The man in charge of it all, the meet director, is none other than Usain Bolt’s coach, Glen Mills. He is also one of the first people I spot when I enter the main stand and sit on the bench seat. He wears a pale blue T-shirt, loose-fitting jeans and trainers, and greets people with a shy, toothless smile (he is missing his front two upper teeth), but generally doesn’t stop to talk, moving slowly up the stand. Mills doesn’t look relaxed, he looks catatonic. Finally he reaches the top of the steps and the last row of seats and sits down heavily. I have been told that he will not be speaking to journalists during Champs (or at any other time).
Picking up a programme, I read the mind-blowing statistic that at the time, every global male 100 metres champion, in every age group, is Jamaican: Olympic, world, Commonwealth, Youth Olympic, world junior and world youth. But on the very next page is something that jars with the celebratory, self-congratulatory tone. It says that from 2015 it has been proposed that drug-testing will be introduced at Champs, testing kids from 10 years old upwards. “It is such a pity that the hard work and natural talent of our young athletes are now being scrutinised with suspicion,” says the article, before going on to question whether drug-testing children is to ensure fairness, to protect “Brand Jamaica” or to “appease international critics’”

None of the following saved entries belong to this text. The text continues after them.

(* ===== verification/Rlc.v ===== *)
(** * Decoding of random linear codes over GF(256)

    plugins/simple_fec/window_framework/fec_schemes/rlc_gf256/protoops/rlc_fec_scheme_gf256_causal.c

    A repair symbol is a linear combination of source symbols; the receiver
    collects the equations that involve its missing symbols and solves them with
    [gaussElimination].  The C arrays [a], [constant_terms], [x] and
    [undetermined] are lists indexed from 0; the functions below take and return
    the arrays they modify.  [candidate] runs from [n_unknowns - 1] down to -1
    and is modelled by the natural number [candidate + 1].

    The properties say that whatever the equations, an unknown that is left
    determined has the value of the symbol that was sent. *)
From stdpp Require Import base tactics list numbers.
From Stdlib Require Import ZArith Lia.
From S2P Require Import Prelude GF256.
Import GF256.
#[local] Open Scope Z_scope.

Module Rlc.

Definition swap {A} (a : list A) (i j : nat) : list A :=
  match a !! i, a !! j with
  | Some tmp, Some aj => <[j:=tmp]> (<[i:=aj]> a)
  | _, _ => a
  end.

Definition cmp_eq_i (a b : list Z) (idx : nat) : Z :=
  if nth idx a 0 <? nth idx b 0 then -1
  else if nth idx b 0 <? nth idx a 0 then 1
  else 0.

Fixpoint cmp_eq_loop (n i : nat) (a b : list Z) : Z :=
  match n with
  | O => 0
  | S n' =>
    let cmp := cmp_eq_i a b i in
    if negb (cmp =? 0) then cmp else cmp_eq_loop n' (S i) a b
  end.

Definition cmp_eq (a b : list Z) (n_unknowns : nat) : Z := cmp_eq_loop n_unknowns 0 a b.

(** The index the inner loop of the selection sort ends with. *)
Definition sort_max (a : list (list Z)) (n_eq n_unknowns i : nat) : nat :=
  foldl (fun max j => if cmp_eq (nth max a []) (nth j a []) n_unknowns <? 0 then j else max)
        i (seq (i + 1) (n_eq - (i + 1))).

Definition sort_system (a constant_terms : list (list Z)) (n_eq n_unknowns : nat) : list (list Z) * list (list Z) :=
  foldl (fun s i =>
           let max := sort_max s.1 n_eq n_unknowns i in
           (swap s.1 i max, swap s.2 i max))
        (a, constant_terms) (seq 0 n_eq).

Fixpoint first_non_zero_loop (n i : nat) (a : list Z) : option nat :=
  match n with
  | O => None
  | S n' => if negb (nth i a 0 =? 0) then Some i else first_non_zero_loop n' (S i) a
  end.

(** [None] for the C result -1. *)
Definition first_non_zero_idx (a : list Z) (n_unknowns : nat) : option nat := first_non_zero_loop n_unknowns 0 a.

Section Gauss.
Context (mul : list (list Z)) (inv : list Z).
Context (n_eq n_unknowns symbol_size : nat).

(** The size the C code passes for buffers that hold a symbol. *)
Definition aligned_size : nat := Z.to_nat (align (Z.of_nat symbol_size)).

(** The body of the elimination loops for pivot row [i] and row [k]. *)
Definition eliminate_row (i : nat) (s : list (list Z) * list (list Z)) (k : nat) : list (list Z) * list (list Z) :=
  let '(a, ct) := s in
  let mulnum := nth i (nth k a []) 0 in
  let muldenom := nth i (nth i a []) 0 in
  let term := gf256_mul mul mulnum (gf256_inv inv muldenom) in
  (<[k := symbol_add_scaled mul (nth k a []) term (nth i a []) n_unknowns]> a,
   <[k := symbol_sub_scaled mul (nth k ct []) term (nth i ct []) aligned_size]> ct).

Definition forward_elimination (s : list (list Z) * list (list Z)) : list (list Z) * list (list Z) :=
  foldl (fun s i => foldl (eliminate_row i) s (seq (i + 1) (n_eq - (i + 1)))) s (seq 0 (n_eq - 1)).

(** [a[i][l] -= term * a[k][l]] for [l >= j], and the same for the constant terms. *)
Definition cancel_with (i j k : nat) (s : list (list Z) * list (list Z)) : list (list Z) * list (list Z) :=
  let '(a, ct) := s in
  let term := gf256_mul mul (nth j (nth i a []) 0) (gf256_inv inv (nth j (nth k a []) 0)) in
  (<[i := take j (nth i a []) ++
          symbol_add_scaled mul (drop j (nth i a [])) term (drop j (nth k a [])) (n_unknowns - j)]> a,
   <[i := symbol_sub_scaled mul (nth i ct []) term (nth k ct []) aligned_size]> ct).

(** The loop on [k] that looks below row [i] for a row that starts at column [j]. *)
Fixpoint cancel_below (ks : list nat) (i j : nat) (s : list (list Z) * list (list Z)) : list (list Z) * list (list Z) :=
  match ks with
  | [] => s
  | k :: ks' =>
    match first_non_zero_idx (nth k s.1 []) n_unknowns with
    | None => s
    | Some first_nz_id_below =>
      if (first_nz_id_below <? j)%nat then s
      else if (first_nz_id_below =? j)%nat then cancel_with i j k s
      else cancel_below ks' i j s
    end
  end.

(** The loop on [j], which stops at the first zero of row [i]. *)
Fixpoint cancel_columns (fuel i j : nat) (s : list (list Z) * list (list Z)) : list (list Z) * list (list Z) :=
  match fuel with
  | O => s
  | S fuel' =>
    if negb (nth j (nth i s.1 []) 0 =? 0)
    then cancel_columns fuel' i (S j) (cancel_below (seq (i + 1) (n_eq - (i + 1))) i j s)
    else s
  end.

Fixpoint canonical_form (rows : list nat) (s : list (list Z) * list (list Z)) : list (list Z) * list (list Z) :=
  match rows with
  | [] => s
  | i :: rows' =>
    match first_non_zero_idx (nth i s.1 []) n_unknowns with
    | None => s
    | Some first_nz_id =>
      canonical_form rows' (cancel_columns (n_unknowns - S first_nz_id) i (S first_nz_id) s)
    end
  end.

(** [while (a[i][candidate] == 0 && candidate >= 0) undetermined[candidate--] = true].
    The flag tells that the loop read [a[i][-1]]. *)
Fixpoint skip_zeroes (row : list Z) (candidate1 : nat) (undetermined : list bool) : nat * list bool * bool :=
  match candidate1 with
  | O => (O, undetermined, true)
  | S candidate =>
    if nth candidate row 0 =? 0
    then skip_zeroes row candidate (<[candidate := true]> undetermined)
    else (S candidate, undetermined, false)
  end.

(** [memcpy(dst, src, n)] *)
Definition memcpy (dst src : list Z) (n : nat) : list Z := take n src ++ drop n dst.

“Hey, you a coach?” an American voice asks to my left. He is unmistakably an American sports coach: neatly pressed polo shirt, college logo, knee-length shorts, baseball cap, sunglasses. He introduces himself as Keith Barnier, head track and field coach at Abilene Christian University (ACU) in Texas. He has come to Champs early, he tells me, to get a head start on the other US college coaches. Most arrive for the final day, the climax to the meeting, and then, Barnier says, “get the hell back out as soon as possible”.
“They think Kingston is dangerous,” he explains. “They say, ‘What the hell do you do there for five days?’ But my wife is Jamaican, and I know you gotta be in the club of Jamaican people. You take care of them, they take care of you. Trust is everything here.”

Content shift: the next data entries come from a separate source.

(* ===== verification/RlcCodec.v ===== *)
(** * The RLC encoder and the recovery of lost symbols

    plugins/simple_fec/window_framework/fec_schemes/rlc_gf256/protoops/
      rlc_fec_scheme_generate_gf256.c   get_coefs, get_one_coded_symbol
      rlc_fec_scheme_gf256_causal.c     shuffle_repair_symbols, fec_recover

    A source symbol that the receiver lacks is [None] in the array of source
    symbols.  [my_malloc] rounds the size of a block up (picoquic/memory.c), so a
    block of [symbol_size] bytes is followed by the bytes [slack]; allocations
    are taken to succeed.  Array indices computed by [id - smallest_protected]
    are [pos id].

    The main property puts the encoder, the generator of coefficients, the
    construction of the system and the elimination together: from genuine
    repair symbols [fec_recover] only ever fills a hole with the symbol that was
    sent. *)
From stdpp Require Import base tactics list numbers.
From Stdlib Require Import ZArith Lia.
From S2P Require Import Prelude GF256 Tinymt32 Rlc.
Import GF256 Tinymt32 Rlc.
#[local] Open Scope Z_scope.

Module RlcCodec.

(** ** Data *)

(** [window_repair_symbol_t]: the payload and the metadata. *)
Record window_repair_symbol_t := RepairSymbol {
  repair_payload : list Z;
  payload_length : Z;
  fss_val : list Z;
  first_id : Z;
  n_protected_symbols : Z
}.

(** [window_source_symbol_t]: the identifier and [_whole_data]. *)
Record window_source_symbol_t := SourceSymbol { ss_id : Z; whole_data : list Z }.

(** [rlc_gf256_fec_scheme_t] *)
Record rlc_gf256_fec_scheme_t := Scheme {
  table_mul : list (list Z); table_inv : list Z; current_repair_symbol : Z
}.

Definition encode_u32 (v : Z) : list Z := be_digits 4 v.
Definition decode_u32 (bs : list Z) : Z := u32 (be_decode 0 (take 4 bs)).

(** ** Encoder *)

Fixpoint coefs_loop (n : nat) (prng : tinymt32_t) : list Z :=
  match n with
  | O => []
  | S n' =>
    let '(v, prng') := tinymt32_generate_uint32 prng in
    let c := u8 v in
    (if c =? 0 then 1 else c) :: coefs_loop n' prng'
  end.

Definition get_coefs (prng : tinymt32_t) (seed : Z) (n : nat) : list Z := coefs_loop n (tinymt32_init prng seed).

(** The loop on [j]: adds every known symbol, scaled, to the payload. *)
Definition add_knowns (mul : list (list Z)) (coefs : list Z) (knowns : list (list Z)) (symbol_size : nat)
    (payload : list Z) : list Z :=
  foldl (fun p j => symbol_add_scaled mul p (nth j coefs 0) (nth j knowns []) symbol_size)
        payload (seq 0 (length knowns)).

(** One iteration of the loop on [i]. *)
Definition code_symbol (mul : list (list Z)) (slack : list Z) (seed : Z) (knowns : list (list Z))
    (symbol_size : nat) (first_protected_id : Z) : window_repair_symbol_t :=
  let coefs := get_coefs fec_prng seed (length knowns) in
  RepairSymbol (add_knowns mul coefs knowns symbol_size (replicate symbol_size 0 ++ slack))
    (Z.of_nat symbol_size) (encode_u32 seed) first_protected_id (Z.of_nat (length knowns)).

Fixpoint generate_loop (n : nat) (slack : list Z) (fs : rlc_gf256_fec_scheme_t) (knowns : list (list Z))
    (symbol_size : nat) (first_protected_id : Z) : list window_repair_symbol_t * rlc_gf256_fec_scheme_t :=
  match n with
  | O => ([], fs)
  | S n' =>
    let seed := current_repair_symbol fs in
    let fs1 := Scheme (table_mul fs) (table_inv fs) (u32 (seed + 1)) in
    let rs := code_symbol (table_mul fs) slack seed knowns symbol_size first_protected_id in
    let '(rss, fs2) := generate_loop n' slack fs1 knowns symbol_size first_protected_id in
    (rs :: rss, fs2)
  end.

(** [inl] an error code; [inr] the repair symbols, the scheme's next state and
    the fec-scheme-specific bytes of the first symbol. *)
Definition get_one_coded_symbol (fs : rlc_gf256_fec_scheme_t) (slack : list Z)
    (source_symbols : list window_source_symbol_t) (n_symbols_to_generate symbol_size : nat)
    (first_protected_id : Z) : Z + (list window_repair_symbol_t * rlc_gf256_fec_scheme_t * list Z) :=
  if (length source_symbols <? 1)%nat then inl 1
  else
    let knowns := (fun ss => take symbol_size (whole_data ss)) <$> source_symbols in
    let first_seed := current_repair_symbol fs in
    let '(rss, fs') := generate_loop n_symbols_to_generate slack fs knowns symbol_size first_protected_id in
    inr (rss, fs', encode_u32 first_seed).

(** ** Recovery *)

Fixpoint shuffle_loop (n i : nat) {A} (rss : list A) (size : Z) (prng : tinymt32_t) : list A :=
  match n with
  | O => rss
  | S n' =>
    let '(v, prng') := tinymt32_generate_uint32 prng in
    shuffle_loop n' (S i) (swap rss i (Z.to_nat (v mod size))) size prng'
  end.

Definition shuffle_repair_symbols {A} (rss : list A) (prng : tinymt32_t) : list A :=
  shuffle_loop (length rss - 1) 0 rss (Z.of_nat (length rss)) prng.

Section Recover.
Context (fs : rlc_gf256_fec_scheme_t) (slack : list Z).
Context (smallest_protected : Z) (symbol_size : nat).

(** [id - smallest_protected], an index into the window. *)
Definition pos (id : Z) : nat := Z.to_nat (u32 (id - smallest_protected)).

(** The positions a repair symbol protects: from [first_id - smallest_protected]
    to [first_id + n_protected_symbols - smallest_protected], excluded. *)
Definition protected_range (rs : window_repair_symbol_t) : list nat :=
  seq (pos (first_id rs)) (pos (first_id rs + n_protected_symbols rs) - pos (first_id rs)).

Definition set_missing_indexes (missing_source_symbols : list Z) (missing_indexes : list Z) : list Z :=
  foldl (fun mi j => <[pos (nth j missing_source_symbols 0) := Z.of_nat j]> mi)
        missing_indexes (seq 0 (length missing_source_symbols)).

(** No other missing symbol is concerned: the previous one is below [bound] and
    the next one after the last identifier the repair symbol protects. *)
Definition trivial_test (missing_source_symbols : list Z) (rs : window_repair_symbol_t) (bound index_in_missing : Z) : bool :=
  ((index_in_missing =? 0) || (nth (Z.to_nat (index_in_missing - 1)) missing_source_symbols 0 <? bound)) &&
  ((index_in_missing =? Z.of_nat (length missing_source_symbols) - 1) ||
   (u32 (first_id rs + n_protected_symbols rs - 1) <? nth (Z.to_nat (index_in_missing + 1)) missing_source_symbols 0)).

Definition is_missing (source_symbols : list (option window_source_symbol_t)) (k : nat) : bool :=
  match nth k source_symbols None with None => true | Some _ => false end.

(** The state of the search for trivial repair symbols. *)
Record search_state := Search {
  s_protected : list bool; s_new_missing : list Z; s_repairs : list (option window_repair_symbol_t)
}.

Barnier clicks his tongue in appreciation as he watches Christopher Taylor, a 14-year-old from Calabar, win a 400-metres heat in 48.72 seconds. “Forty-eight for a 14-year-old!” he laughs, as though the idea were preposterous (which it would be anywhere other than here). Taylor is small, wiry and smooth as silk. The crowd becomes excited to the point of hysteria as he glides down the home straight.
Barnier says he’s here mainly to study athletes in their final year, with a view to recruiting them for ACU. “I look at the green bananas,” he says. “But what I need are yellow ones.

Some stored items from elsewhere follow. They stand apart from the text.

(* ===== verification/Frames.v ===== *)
(** * QUIC frames: parsing, skipping, dispatching and writing

    picoquic/frames.c

    A pointer [bytes] into a packet that ends at [bytes_max] is the list of the
    bytes from one to the other.  A parser returns how far it moved the pointer
    ([pr_consumed], [None] for a null pointer), the frame ([None] for a null
    pointer), the two flags it saves as outputs and the call it made to
    [picoquic_connection_error].  Allocations are taken to succeed.

    The properties: which parsers make progress inside the packet, what the loop
    over the frames of a packet does with the one that does not, and that the
    parsers read back what the writers wrote. *)
From stdpp Require Import base tactics list numbers option.
From Stdlib Require Import ZArith Lia Bool.
From S2P Require Import Prelude IntFormat.
Import IntFormat.
#[local] Open Scope Z_scope.

Module Frames.

(** ** Constants *)
Definition picoquic_frame_type_padding : Z := 0x00.
Definition picoquic_frame_type_ping : Z := 0x01.
Definition picoquic_frame_type_ack : Z := 0x02.
Definition picoquic_frame_type_ack_ecn : Z := 0x03.
Definition picoquic_frame_type_reset_stream : Z := 0x04.
Definition picoquic_frame_type_stop_sending : Z := 0x05.
Definition picoquic_frame_type_crypto_hs : Z := 0x06.
Definition picoquic_frame_type_new_token : Z := 0x07.
Definition picoquic_frame_type_stream_range_min : Z := 0x08.
Definition picoquic_frame_type_stream_range_max : Z := 0x0f.
Definition picoquic_frame_type_max_data : Z := 0x10.
Definition picoquic_frame_type_max_stream_data : Z := 0x11.
Definition picoquic_frame_type_max_streams_bidi : Z := 0x12.
Definition picoquic_frame_type_max_streams_uni : Z := 0x13.
Definition picoquic_frame_type_data_blocked : Z := 0x14.
Definition picoquic_frame_type_stream_data_blocked : Z := 0x15.
Definition picoquic_frame_type_bidi_streams_blocked : Z := 0x16.
Definition picoquic_frame_type_uni_streams_blocked : Z := 0x17.
Definition picoquic_frame_type_new_connection_id : Z := 0x18.
Definition picoquic_frame_type_retire_connection_id : Z := 0x19.
Definition picoquic_frame_type_path_challenge : Z := 0x1a.
Definition picoquic_frame_type_path_response : Z := 0x1b.
Definition picoquic_frame_type_connection_close : Z := 0x1c.
Definition picoquic_frame_type_application_close : Z := 0x1d.
Definition picoquic_frame_type_handshake_done : Z := 0x1e.
Definition picoquic_frame_type_plugin_validate : Z := 0x30.
Definition picoquic_frame_type_plugin : Z := 0x31.

Definition PICOQUIC_TRANSPORT_FRAME_FORMAT_ERROR : Z := 0x7.
Definition PICOQUIC_TRANSPORT_PROTOCOL_VIOLATION : Z := 0xA.
Definition PICOQUIC_ERROR_FRAME_BUFFER_TOO_SMALL : Z := 0x400 + 16.
Definition PICOQUIC_ERROR_DETECTED : Z := 0x400 + 21.
Definition MAX_ACK_BLOCKS : Z := 512.
Definition REASONPHRASELENGTH_MAX : Z := 200.
Definition PICOQUIC_CONNECTION_ID_MAX_SIZE : Z := 20.
Definition PICOQUIC_CHALLENGE_LENGTH : Z := 8.

(** ** Frames *)
Inductive frame :=
| padding_or_ping_frame (is_ping num_block : Z)
| reset_stream_frame (stream_id app_error_code final_offset : Z)
| connection_close_frame (error_code frame_type reason_phrase_length : Z) (reason_phrase : list Z)
| application_close_frame (error_code reason_phrase_length : Z) (reason_phrase : list Z)
| max_data_frame (maximum_data : Z)
| max_stream_data_frame (stream_id maximum_stream_data : Z)
| max_streams_frame (uni : bool) (maximum_streams : Z)
| blocked_frame (offset : Z)
| stream_blocked_frame (stream_id offset : Z)
| streams_blocked_frame (uni : bool) (stream_limit : Z)
| new_connection_id_frame (sequence retire_prior_to : Z) (connection_id stateless_reset_token : list Z)
| retire_connection_id_frame (sequence : Z)
| stop_sending_frame (stream_id application_error_code : Z)
| ack_frame (is_ack_ecn : bool) (largest_acknowledged ack_delay first_ack_block : Z)
            (ack_blocks : list (Z * Z)) (ecnx3 : list Z)
| path_challenge_frame (data : list Z)
| path_response_frame (data : Z)
| stream_frame (stream_id offset : Z) (fin : bool) (data_length : Z) (data : list Z)
| crypto_frame (offset length : Z) (crypto_data : list Z)
| new_token_frame (token_length : Z) (token : list Z)
| handshake_done_frame
| plugin_validate_frame (pid_id pid_len : Z) (pid : list Z)
| plugin_frame (fin pid_id offset length : Z) (data : list Z).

“These guys are like soldiers,” he continues. “And this, Champs, it prepares them for war. There’s nothing like this anywhere else in the world. This is a freak show.” He means this in the nicest way. “I’m serious. These kids are running for a better life and they are not messing around. The coaches are not messing around. And they are good coaches.” What makes them good coaches? “They give a shit.”
Barnier knows most of the coaches and knows how they operate, explaining that they might initially send him a less talented youngster. “They’ll toss you a bone. It might not be their best athlete, but if you do well they’ll send you a better one. That’s what I mean about trust. When you make a promise to the Jamaicans, you gotta keep it. Americans say things they don’t mean. My wife catches me for that.”
I meet Barnier the next day, and the day after, and the day after. He spends long hours at the stadium, but increasingly away from the main arena, in the stand by the side of the warm-up track; “hustlin,’’ as he puts it. “This is the boiler room,” he tells me, having sneaked me into what is technically a no-go area for journalists. “This is where it all happens – not out there on the track.” Here, backstage, are coaches watching groups of athletes going through their paces; other athletes on tables, masseurs, physiotherapists; and a lot of slow, languid movement. The athletes are different but the scene is identical to Moscow before the world championships, which tells its own story: the professionalism is striking. (I don’t remember sports masseurs and physios at my school.)
Barnier picks his moments to approach the coaches – “not just before a race” – at one point returning and holding up his wrist, where there used to be a watch. “Traded it for an athlete,” he says. A joke. I think. But he does say one coach offered his best athlete if Barnier could get his own son a basketball scholarship. Barnier says: “I’m handing out $46,000 scholarships.”
At one time this would have been the holy grail. A scholarship to a US college was something every Jamaican athlete coveted – it was the whole point of excelling at athletics; it offered a ticket out of Jamaica. But there seemed to be a sporting cost attached: lots of promising young Jamaican athletes went to the States and were never heard of again. These days, a “bone” might be all a US college gets. Some of the best Jamaicans are staying at home.
Barnier is familiar with the stories, and also the criticism that at US colleges Jamaican athletes are over-raced and burned out, or transferred to other sports – perhaps basketball or American football. In terms of popularity (and money), track and field lag a long way behind such sports. One theory is that if Usain Bolt had gone to a US college, he would have come under pressure to become a basketball player.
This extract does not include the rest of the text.